The National Woman's Party
and the Fight for the Nineteenth
Amendment

Anita Pollitzer grew up in a socially conscious and politically active family in Charleston, South Carolina.  Her parents were leaders of the Jewish community, and her older sisters Carrie and Mabel were involved with the National Woman’s Party from its inception in 1913. Though Pollitzer marched for suffrage as an art student in New York City in 1915, it wasn’t until her return to Charleston in 1917 that her passing interest took a more serious turn. She helped her sisters host a talk by Elsie Hill, a charter member of the National Woman’s Party, and quickly fell under her spell. “We talked suffrage,” she wrote to O’Keeffe after the talk. “The point is to push things thru Washington, to do it Federally rather than state by state. I am muchly interested . . . I’ll tell you more when it happens.”

By the fall of 1918, Pollitzer was standing with the Silent Sentinels outside the White House – and at the front lines of the tumultuous and controversial fight for the 19th Amendment. Alice Paul, founder of the National Woman’s Party, quickly recognized her potential and sent her on the road to canvas for support. “Snow miles high,” Pollitzer wrote to Paul from Wyoming, “influenza epidemic so bad that it was considered immoral for six women to meet in a parlor.” Instead, she “tramped the automobile roads and papered the trees with posters.”

She became Secretary of the National Woman’s Party legislative committee in 1920 when she was just 25 years old, making her the youngest of the NWP’s officers. Paul would later call her “one of the most successful organizers we ever had. She has a great deal of initiative, enthusiasm, and personal charm. She was particularly good in press work, interviewing, money raising and speaking.”  Pollitzer employed all these skills as she stumped for the vote, culminating in Nashville in August 1920 when ratification depended on a deeply divided Tennessee legislature. “A little suffragist came to my office this morning,” influential Republican former Tennessee governor Ben Hooper told his wife, “and made me do everything except jump through a hoop and if she had asked me I’d have done that too.”  She worked the same wiles on Harry Burns, the state’s youngest representative who had declared support for the antisuffragists. In the end, though he cried “Aye” as he cast the deciding vote for ratification. When the final tally of 49 for and 47 against was read aloud, the newspapers claimed that the cheering could be heard clear across Nashville’s Cumberland River.
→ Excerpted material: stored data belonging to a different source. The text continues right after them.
(* ===== verification/Vm.v ===== *)
(** * Virtual memory

    [vm.c]: two-level page tables.  A page directory or a page table is a
    page of 1024 little-endian words in [ram]; [walkpgdir] returns the address
    of an entry, 0 for none.  The address [data] of the kernel's data section
    is set by the linker, and a parameter as [end] is.  [loaduvm], which reads a file, is in
    [Exec]. *)

From S2P Require Import Prelude Bytes Params Machine BlockCache CString Kalloc.
Local Open Scope Z_scope.

(** ** mmu.h *)
Definition PTXSHIFT : Z := 12.
Definition PDXSHIFT : Z := 22.
Definition PDX (va : Z) : Z := Z.land (Z.shiftr (u32 va) PDXSHIFT) 0x3FF.
Definition PTX (va : Z) : Z := Z.land (Z.shiftr (u32 va) PTXSHIFT) 0x3FF.
Definition PGADDR (d t o : Z) : Z := u32 (Z.lor (Z.lor (Z.shiftl d PDXSHIFT) (Z.shiftl t PTXSHIFT)) o).
Definition NPDENTRIES : nat := 1024.
Definition PTE_P : Z := 1.
Definition PTE_W : Z := 2.
Definition PTE_U : Z := 4.
Definition PTE_ADDR (pte : Z) : Z := Z.land (u32 pte) (u32 (Z.lnot 0xFFF)).
Definition PTE_FLAGS (pte : Z) : Z := Z.land (u32 pte) 0xFFF.

Section vm.
Context {T : Type} `{HasMem T}.
Variables kend kdata : Z.

Definition walkpgdir (pgdir va : Z) (alloc : bool) : M T Z :=
  let pde := pgdir + 4 * PDX va in
  w ← load32 pde;
  if c_bool (Z.land w PTE_P) then mret (P2V (PTE_ADDR w) + 4 * PTX va) else
  if negb alloc then mret 0 else
  pgtab ← kalloc;
  if pgtab =z 0 then mret 0 else
  memset_page pgtab 0 ;;
  store32 pde (Z.lor (Z.lor (Z.lor (V2P pgtab) PTE_P) PTE_W) PTE_U) ;;
  mret (pgtab + 4 * PTX va).

(** The loop of [mappages], from [a] to [last]. *)
Fixpoint mappages_loop (n : nat) (pgdir a last pa perm : Z) : M T Z :=
  match n with
  | O => fault "mappages"
  | S n' =>
      pte ← walkpgdir pgdir a true;
      if pte =z 0 then mret (-1) else
      w ← load32 pte;
      if c_bool (Z.land w PTE_P) then panic "remap" else
      store32 pte (Z.lor (Z.lor pa perm) PTE_P) ;;
      if a =z last then mret 0
      else mappages_loop n' pgdir (u32 (a + PGSIZE)) last (u32 (pa + PGSIZE)) perm
  end.
Definition mappages (pgdir va size pa perm : Z) : M T Z :=
  let a := PGROUNDDOWN va in
  let last := PGROUNDDOWN (u32 va + size - 1) in
  mappages_loop (S (Z.to_nat (u32 (last - a) / PGSIZE))) pgdir a last pa perm.

(** The loop of [deallocuvm]; an absent page table is skipped as a whole. *)
Fixpoint deallocuvm_loop (n : nat) (pgdir a oldsz : Z) : M T unit :=
  if a <z oldsz then
    match n with
    | O => fault "deallocuvm"
    | S n' =>
        pte ← walkpgdir pgdir a false;
        if pte =z 0 then
          let a := u32 (PGADDR (PDX a + 1) 0 0 - PGSIZE) in
          deallocuvm_loop n' pgdir (u32 (a + PGSIZE)) oldsz
        else
          w ← load32 pte;
          when (c_bool (Z.land w PTE_P))
            (let pa := PTE_ADDR w in
             if pa =z 0 then panic "kfree" else
             kfree kend (P2V pa) ;;
             store32 pte 0) ;;
          deallocuvm_loop n' pgdir (u32 (a + PGSIZE)) oldsz
    end
  else mret tt.
Definition deallocuvm (pgdir oldsz newsz : Z) : M T Z :=
  if oldsz <=z newsz then mret oldsz else
  let a := PGROUNDUP newsz in
  deallocuvm_loop (Z.to_nat ((oldsz - a + PGSIZE - 1) / PGSIZE)) pgdir a oldsz ;;
  mret newsz.

Definition freevm (pgdir : Z) : M T unit :=
  if pgdir =z 0 then panic "freevm: no pgdir" else
  deallocuvm pgdir KERNBASE 0 ;;
  for_loop NPDENTRIES 0 (fun i =>
    w ← load32 (pgdir + 4 * i);
    when (c_bool (Z.land w PTE_P)) (kfree kend (P2V (PTE_ADDR w)))) ;;
  kfree kend pgdir.

(** [struct kmap] and the table of the kernel's mappings. *)
Record kmap_entry := Kmap { k_virt : Z; k_start : Z; k_end : Z; k_perm : Z }.
Definition kmap : list kmap_entry := [
  Kmap KERNBASE 0 EXTMEM PTE_W;
  Kmap KERNLINK (V2P KERNLINK) (V2P kdata) 0;
  Kmap kdata (V2P kdata) PHYSTOP PTE_W;
  Kmap DEVSPACE DEVSPACE 0 PTE_W
].

Fixpoint setupkvm_loop (pgdir : Z) (ks : list kmap_entry) : M T Z :=
  match ks with
  | [] => mret pgdir
  | k :: ks' =>
      r ← mappages pgdir (k_virt k) (u32 (k_end k - k_start k)) (k_start k) (k_perm k);
      if r <z 0 then freevm pgdir ;; mret 0
      else setupkvm_loop pgdir ks'
  end.
Definition setupkvm : M T Z :=
  pgdir ← kalloc;
  if pgdir =z 0 then mret 0 else
  memset_page pgdir 0 ;;
  if DEVSPACE <z P2V PHYSTOP then panic "PHYSTOP too high" else
  setupkvm_loop pgdir kmap.

(** [memmove] of [n] bytes of a kernel buffer to an address in a page. *)
Definition memmove_to (dst : Z) (src : list Z) (n : Z) : M T unit :=
  d ← load_page (page_of dst);
  if (Z.of_nat (length src) <z n) || (PGSIZE <z dst mod PGSIZE + n) then fault "memmove" else
  store_page (page_of dst) (splice (Z.to_nat (dst mod PGSIZE)) (take (Z.to_nat n) src) d).
(** [memmove] of a page to a page. *)
Definition memmove_page (dst src : Z) : M T unit :=
  d ← load_page src;
  _ ← load_page dst;
  store_page dst d.

Definition inituvm (pgdir : Z) (init : list Z) (sz : Z) : M T unit :=
  if PGSIZE <=z sz then panic "inituvm: more than a page" else
  mem ← kalloc;
  memset_page mem 0 ;;
  mappages pgdir 0 PGSIZE (V2P mem) (Z.lor PTE_W PTE_U) ;;
  memmove_to mem init sz.

(** The loop of [allocuvm] from [a]; 0 after an error, [newsz] otherwise.  The
    messages on the console, one for each error, are not modelled. *)
Fixpoint allocuvm_loop (n : nat) (pgdir oldsz a newsz : Z) : M T Z :=
  if a <z newsz then
    match n with
    | O => fault "allocuvm"
    | S n' =>
        mem ← kalloc;
        if mem =z 0 then deallocuvm pgdir newsz oldsz ;; mret 0 else
        memset_page mem 0 ;;
        r ← mappages pgdir a PGSIZE (V2P mem) (Z.lor PTE_W PTE_U);
        if r <z 0 then
          deallocuvm pgdir newsz oldsz ;;
          kfree kend mem ;;
          mret 0
        else allocuvm_loop n' pgdir oldsz (u32 (a + PGSIZE)) newsz
    end
  else mret newsz.
Definition allocuvm (pgdir oldsz newsz : Z) : M T Z :=
  if KERNBASE <=z newsz then mret 0 else
  if newsz <z oldsz then mret oldsz else
  let a := PGROUNDUP oldsz in
  allocuvm_loop (Z.to_nat ((newsz - a + PGSIZE - 1) / PGSIZE)) pgdir oldsz a newsz.

Definition clearpteu (pgdir uva : Z) : M T unit :=
  pte ← walkpgdir pgdir uva false;
  if pte =z 0 then panic "clearpteu" else
  w ← load32 pte;
  store32 pte (Z.land w (u32 (Z.lnot PTE_U))).

(** The loop of [copyuvm] from address [i]; true when all pages are copied. *)
Fixpoint copyuvm_loop (n : nat) (pgdir d i sz : Z) : M T bool :=
  if i <z sz then
    match n with
    | O => fault "copyuvm"
    | S n' =>
        pte ← walkpgdir pgdir i false;
        if pte =z 0 then panic "copyuvm: pte should exist" else
        w ← load32 pte;
        if negb (c_bool (Z.land w PTE_P)) then panic "copyuvm: page not present" else
        let pa := PTE_ADDR w in
        let flags := PTE_FLAGS w in
        mem ← kalloc;
        if mem =z 0 then mret false else
        memmove_page mem (P2V pa) ;;
        r ← mappages d i PGSIZE (V2P mem) flags;
        if r <z 0 then kfree kend mem ;; mret false
        else copyuvm_loop n' pgdir d (u32 (i + PGSIZE)) sz
    end
  else mret true.
Definition copyuvm (pgdir sz : Z) : M T Z :=
  d ← setupkvm;
  if d =z 0 then mret 0 else
  ok ← copyuvm_loop (Z.to_nat ((sz + PGSIZE - 1) / PGSIZE)) pgdir d 0 sz;
  if (ok : bool) then mret d
  else freevm d ;; mret 0.

Definition uva2ka (pgdir uva : Z) : M T Z :=
  pte ← walkpgdir pgdir uva false;
  w ← load32 pte;
  if Z.land w PTE_P =z 0 then mret 0 else
  if Z.land w PTE_U =z 0 then mret 0 else
  mret (P2V (PTE_ADDR w)).

(** The loop of [copyout]: [buf] are the bytes from the pointer [buf]. *)
Fixpoint copyout_loop (n : nat) (pgdir va : Z) (buf : list Z) (len : Z) : M T Z :=
  if 0 <z len then
    match n with
    | O => fault "copyout"
    | S n' =>
        let va0 := PGROUNDDOWN va in
        pa0 ← uva2ka pgdir va0;
        if pa0 =z 0 then mret (-1) else
        let n := u32 (PGSIZE - (va - va0)) in
        let n := if len <z n then len else n in
        memmove_to (pa0 + (va - va0)) buf n ;;
        copyout_loop n' pgdir (u32 (va0 + PGSIZE)) (drop (Z.to_nat n) buf) (u32 (len - n))
    end
  else mret 0.
Definition copyout (pgdir va : Z) (p : list Z) (len : Z) : M T Z :=
  copyout_loop (S (Z.to_nat (len / PGSIZE + 1))) pgdir va p len.
End vm.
After the 19th Amendment was passed, Pollitzer worked closely with Alice Paul, helping craft and promote the Equal Rights Amendment. She succeeded Paul as national chair of the National Woman’s Party from 1945 to 1949. Even after she retired from the NWP, Pollitzer never stopped working for women’s rights.  Her ceaseless efforts on behalf of the Equal Rights Amendment, which languishes to this day in Congress, helped bring the bill the closest it’s ever come to being enacted into law.